Lemma step_sound p who p' : sound p -> step p who p' -> sound p'.
Proof.
  intros Hs H. destruct H as [w m li co rs ws ch va ct signum|w w' anchors li co rs ws ch va ct Hst|w w' m errors li co rs ws ch va ct now poll incoming Hl
    |w w' m li co co' rs ws ch va ct now anchors connected answers Hne Hc|w w' m li co rs ws ch va ct i st st' serves Hi Hr
    |w w' m li co rs ws ch va ct i st st' wrote Hi Hw|w w' m li co rs ws ch' va ct updates fatal Hc|w w' m li co rs ws ch connected va' ct Hv|w m li co rs ws ch va].
  - apply (sound_moves _ _ Hs); [by apply moves_same|done|done|done|by left].
  - destruct Hs as [S1 S2 S3 S4 S5 S6]. unfold stop_world in Hst. inv_ok. subst. split; cbn in *; [|done|done|done|done|].
    + unfold len. rewrite length_fmap. exact S1.
    + intros i Hi. destruct (S6 i Hi) as [Hc _]. discriminate (S5 Hc).
  - destruct (listener_moves _ _ _ _ _ _ _ Hl) as [Hm _]. by apply (sound_moves _ _ Hs); [..|left].
  - destruct (connector_moves _ _ _ _ _ _ _ _ Hc) as [Hm _]. by apply (sound_moves _ _ Hs); [..|left].
  - destruct (reader_moves _ _ _ _ _ _ Hr) as (Hm & _ & Hret). apply (sound_moves _ _ Hs); cbn; [done|done|by rewrite length_insert|done|].
    intros j Hj. destruct (decide (j = i)) as [->|Hne]; [|rewrite list_lookup_insert_ne in Hj by done; by left].
    right. pose proof (lookup_lt_Some _ _ _ Hi) as Hlt. rewrite list_lookup_insert_eq in Hj by done. injection Hj as ->.
    apply Hret; [done|]. destruct Hs as [S1 S2 _ _ _ _]. cbn in S1, S2. lia.
  - destruct (writer_moves _ _ _ _ _ _ Hw) as [Hm _]. apply (sound_moves _ _ Hs); cbn; [done|done|done|by rewrite length_insert|by left].
  - destruct (chain_moves _ _ _ _ _ Hc) as [Hm _]. by apply (sound_moves _ _ Hs); [..|left].
  - destruct (validation_moves _ _ _ _ Hv) as [Hm _]. by apply (sound_moves _ _ Hs); [..|left].
  - apply (sound_moves _ _ Hs); [apply moves_refl|done|done|done|by left].
Qed.

Lemma run_sound p l p' : run p l p' -> sound p -> sound p'.
Proof. induction 1 as [|p who p1 l p2 _ Hstep _ IH]; [done|]. intros Hs. apply IH. by eapply step_sound. Qed.

Lemma started_sound p : started p -> sound p.
Proof.
  intros (Hw & Hq & Hm & Hr & Hwr). split; rewrite ?Hm, ?Hr, ?Hwr; [by rewrite Hw|done|done|done|by rewrite Hw|].
  intros i Hi. apply list_elem_of_lookup_2, list_elem_of_In, repeat_spec in Hi. done.
Qed.

(** ** Every step of a node that is stopping brings it closer to the end *)

Lemma reader_rank_moves w w' rs j : moves w w' -> ps_closing (w_slots w) = true ->
  (reader_rank (w_slots w') rs j <= reader_rank (w_slots w) rs j)%nat.
Proof. intros [_ _ O _ _ _] Hc. specialize (O Hc j). unfold reader_rank. destruct (rs !! j) as [[]|]; lia. Qed.
Lemma writer_rank_moves w w' ws j : moves w w' -> ps_closing (w_slots w) = true ->
  (writer_rank (w_slots w') ws j <= writer_rank (w_slots w) ws j)%nat.
Proof. intros [_ _ O _ _ _] Hc. specialize (O Hc j). unfold writer_rank. destruct (ws !! j) as [[]|]; lia. Qed.

Lemma reader_step_rank w w' rs i st st' serves : begun w = true -> ps_closing (w_slots w) = true -> (length rs = 32)%nat ->
  rs !! i = Some st -> reader_pass weight w (Z.of_nat i) st serves = Some (w', st') ->
  (total (reader_rank (w_slots w') (<[i := st']> rs)) < total (reader_rank (w_slots w) rs))%nat.
Proof.
  intros Hb Hc Hlen Hi Hr. destruct (reader_moves _ _ _ _ _ _ Hr) as (Hm & Hst & _). specialize (Hst Hb).
  pose proof (lookup_lt_Some _ _ _ Hi) as Hlt. pose proof (mv_occ _ _ Hm Hc i) as Ho.
  assert (Hat : (reader_rank (w_slots w') (<[i := st']> rs) i < reader_rank (w_slots w) rs i)%nat).
  { unfold reader_rank. rewrite Hi, list_lookup_insert_eq by done. destruct st; [|destruct Hst as [-> ->]; lia|done].
    destruct Hst as [[-> _]|[-> ->]]; lia. }
  apply (total_lt _ _ i); [|done|lia]. intros j. destruct (decide (j = i)) as [->|Hne]; [lia|].
  pose proof (reader_rank_moves _ _ rs j Hm Hc). unfold reader_rank in *. by rewrite list_lookup_insert_ne by done.
Qed.

Lemma closer (m : bool) w w' (a b c d : nat) (P : Prop) : moves w w' -> m = false -> (a < b)%nat -> (c <= d)%nat ->
  m = false /\ moves w w' /\ (a <= b)%nat /\ (P -> (a < b)%nat /\ (c <= d)%nat).
Proof. intros Hm -> Hab Hcd. split; [done|]. split; [done|]. split; [lia|]. done. Qed.

Lemma step_rank p who p' : sound p -> p_main p = false -> step p who p' ->
  p_main p' = false /\ moves (p_world p) (p_world p') /\ (rank p' <= rank p)%nat /\
  (worker who = true -> (rank p' < rank p)%nat /\ (writers_rank p' <= writers_rank p)%nat).
Proof.
  intros Hs Hm H. destruct (so_stopped _ Hs Hm) as (Hb & Hc & _). pose proof (so_readers _ Hs) as Hlen.
  assert (Hle : forall w', moves (p_world p) w' ->
    (total (reader_rank (w_slots w') (p_readers p)) <= total (reader_rank (w_slots (p_world p)) (p_readers p)))%nat /\
    (total (writer_rank (w_slots w') (p_writers p)) <= total (writer_rank (w_slots (p_world p)) (p_writers p)))%nat).
  { intros w' Hmv. split; apply total_le; intros j; [by apply reader_rank_moves|by apply writer_rank_moves]. }
  destruct H as [w m li co rs ws ch va ct signum|w w' anchors li co rs ws ch va ct Hst|w w' m errors li co rs ws ch va ct now poll incoming Hl
    |w w' m li co co' rs ws ch va ct now anchors connected answers Hne Hco|w w' m li co rs ws ch va ct i st st' serves Hi Hr
    |w w' m li co rs ws ch va ct i st st' wrote Hi Hw|w w' m li co rs ws ch' va ct updates fatal Hch|w w' m li co rs ws ch connected va' ct Hv|w m li co rs ws ch va];
    cbn [p_main p_world p_readers p_writers] in Hm, Hb, Hc, Hlen, Hle; unfold rank, writers_rank; cbn [p_main p_world p_listener p_connector p_readers p_writers p_chain p_validation p_control].
  - split; [done|]. split; [by apply moves_same|]. split; [cbn; lia|done].
  - done.
  - destruct (listener_moves _ _ _ _ _ _ _ Hl) as [Hmv Hli]. rewrite (Hli Hb). destruct (Hle _ Hmv). apply closer; [done|done|cbn iota; lia|lia].
  - destruct (connector_moves _ _ _ _ _ _ _ _ Hco) as [Hmv Hst]. specialize (Hst Hb). destruct (Hle _ Hmv).
    assert (Hdec : (match co' with Loading => 2 | Dialling _ => 1 | ConnectorReturned => 0 end
      < match co with Loading => 2 | Dialling _ => 1 | ConnectorReturned => 0 end)%nat) by (destruct co; [subst; lia|subst; lia|done]).
    apply closer; [done|done|cbn iota; lia|lia].
  - pose proof (reader_step_rank _ _ _ _ _ _ _ Hb Hc Hlen Hi Hr) as Hlt. destruct (reader_moves _ _ _ _ _ _ Hr) as [Hmv _].
    destruct (Hle _ Hmv). apply closer; [done|done|cbn iota; lia|lia].
  - destruct (writer_moves _ _ _ _ _ _ Hw) as [Hmv Hst]. destruct (Hst Hb) as [-> _]. split; [done|]. split; [done|]. split; [lia|done].
  - destruct (chain_moves _ _ _ _ _ Hch) as [Hmv Hf]. rewrite (Hf Hb). destruct (Hle _ Hmv). apply closer; [done|done|cbn iota; lia|lia].
  - destruct (validation_moves _ _ _ _ Hv) as [Hmv Hf]. rewrite (Hf Hb). destruct (Hle _ Hmv). apply closer; [done|done|cbn iota; lia|lia].
  - unfold control_pass. rewrite Hb. split; [done|]. split; [apply moves_refl|]. cbn [negb]. split; [lia|]. intros _. split; lia.
Qed.

(** ** Somebody can always go on *)

Lemma reader_can_step w i st : begun w = true -> ps_closing (w_slots w) = true -> st <> RReturned ->
  exists w' st', reader_pass weight w (Z.of_nat i) st (Ends NodeStopping) = Some (w', st') /\ w_signals w' = w_signals w.
Proof.
  intros Hb Hc Hne. unfold reader_pass. destruct st; [| |done].
  - unfold PeerSlots.wait_for_connection. rewrite Hc. destruct (get _ _) as [[c|]|]; eauto.
  - rewrite Hb. cbn [orb]. eexists _, _. split; [done|done].
Qed.

Lemma writer_step_rank w w' ws i st st' wrote : begun w = true -> (length ws = 32)%nat -> occ (w_slots w) i = 0%nat ->
  ws !! i = Some st -> writer_pass w (Z.of_nat i) st wrote = Some (w', st') ->
  w' = w /\ (total (writer_rank (w_slots w) (<[i := st']> ws)) < total (writer_rank (w_slots w) ws))%nat.
Proof.
  intros Hb Hlen Ho Hi Hw. destruct (writer_moves _ _ _ _ _ _ Hw) as [_ Hst]. destruct (Hst Hb) as [-> Hs]. split; [done|].
  pose proof (lookup_lt_Some _ _ _ Hi) as Hlt. apply (total_lt _ _ i); [|unfold writer_rank; rewrite Hi, list_lookup_insert_eq, Ho by done|lia].
  - intros j. destruct (decide (j = i)) as [->|Hne]; [|unfold writer_rank; by rewrite list_lookup_insert_ne].
    unfold writer_rank. rewrite Hi, list_lookup_insert_eq, Ho by done. destruct st; [destruct Hs as [[-> _]|[-> ?]]|subst..|done]; lia.
  - destruct st; [destruct Hs as [[-> _]|[-> ?]]|subst..|done]; lia.
Qed.
Lemma writer_can_step w i st wrote : begun w = true -> ps_closing (w_slots w) = true -> st <> WReturned ->
  exists w' st', writer_pass w (Z.of_nat i) st wrote = Some (w', st').
Proof.
  intros Hb Hc Hne. unfold writer_pass. destruct st; [| | |done].
  - unfold PeerSlots.wait_for_connection. rewrite Hc. destruct (get _ _) as [[c|]|]; eauto.
  - rewrite Hb. eauto.
  - unfold PeerSlots.wait_until_vacant. rewrite Hc. destruct (get _ _) as [[c|]|]; eauto.
Qed.

Lemma total_pos f : total f <> 0%nat -> exists i, (i < 32)%nat /\ f i <> 0%nat.
Proof.
  unfold total. intros H. assert (Hex : exists i, i ∈ seq 0 32 /\ f i <> 0%nat).
  { induction (seq 0 32) as [|x l IH]; cbn in H; [done|]. destruct (decide (f x = 0%nat)) as [Hx|Hx].
    - destruct IH as (i & Hi & Hf); [lia|]. exists i. split; [by right|done].
    - exists x. split; [by left|done]. }
  destruct Hex as (i & Hi & Hf). exists i. split; [|done]. apply elem_of_seq in Hi. lia.
Qed.
Lemma total_bound f k : (forall i, (f i <= k)%nat) -> (total f <= 32 * k)%nat.
Proof.
  intros H. pose proof (total_le f (fun _ => k) H) as Hle. assert (Hk : total (fun _ => k) = (32 * k)%nat) by (unfold total; cbn; lia). lia.
Qed.
Lemma occ_bound slots i : (occ slots i <= 1)%nat.
Proof. unfold occ. destruct (PeerSlots.connection slots (Z.of_nat i)); lia. Qed.
Lemma rank_bound p : (rank p <= 102)%nat /\ (writers_rank p <= 128)%nat.
Proof.
  pose proof (total_bound (reader_rank (w_slots (p_world p)) (p_readers p)) 3) as Hr.
  pose proof (total_bound (writer_rank (w_slots (p_world p)) (p_writers p)) 4) as Hw. unfold rank, writers_rank. split.
  - assert (total (reader_rank (w_slots (p_world p)) (p_readers p)) <= 32 * 3)%nat.
    { apply Hr. intros i. pose proof (occ_bound (w_slots (p_world p)) i). unfold reader_rank. destruct (p_readers p !! i) as [[]|]; lia. }
    destruct (p_listener p), (p_connector p), (p_chain p), (p_validation p), (p_control p); lia.
  - apply Hw. intros i. pose proof (occ_bound (w_slots (p_world p)) i). unfold writer_rank. destruct (p_writers p !! i) as [[]|]; lia.
Qed.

—————

## YOUR GOAL
All lines with the word "true" must be located in the data and copied.

## EXPECTED ANSWER
Lemma reader_rank_moves w w' rs j : moves w w' -> ps_closing (w_slots w) = true ->
Lemma writer_rank_moves w w' ws j : moves w w' -> ps_closing (w_slots w) = true ->
Lemma reader_step_rank w w' rs i st st' serves : begun w = true -> ps_closing (w_slots w) = true -> (length rs = 32)%nat ->
  (worker who = true -> (rank p' < rank p)%nat /\ (writers_rank p' <= writers_rank p)%nat).
Lemma reader_can_step w i st : begun w = true -> ps_closing (w_slots w) = true -> st <> RReturned ->
Lemma writer_step_rank w w' ws i st st' wrote : begun w = true -> (length ws = 32)%nat -> occ (w_slots w) i = 0%nat ->
Lemma writer_can_step w i st wrote : begun w = true -> ps_closing (w_slots w) = true -> st <> WReturned ->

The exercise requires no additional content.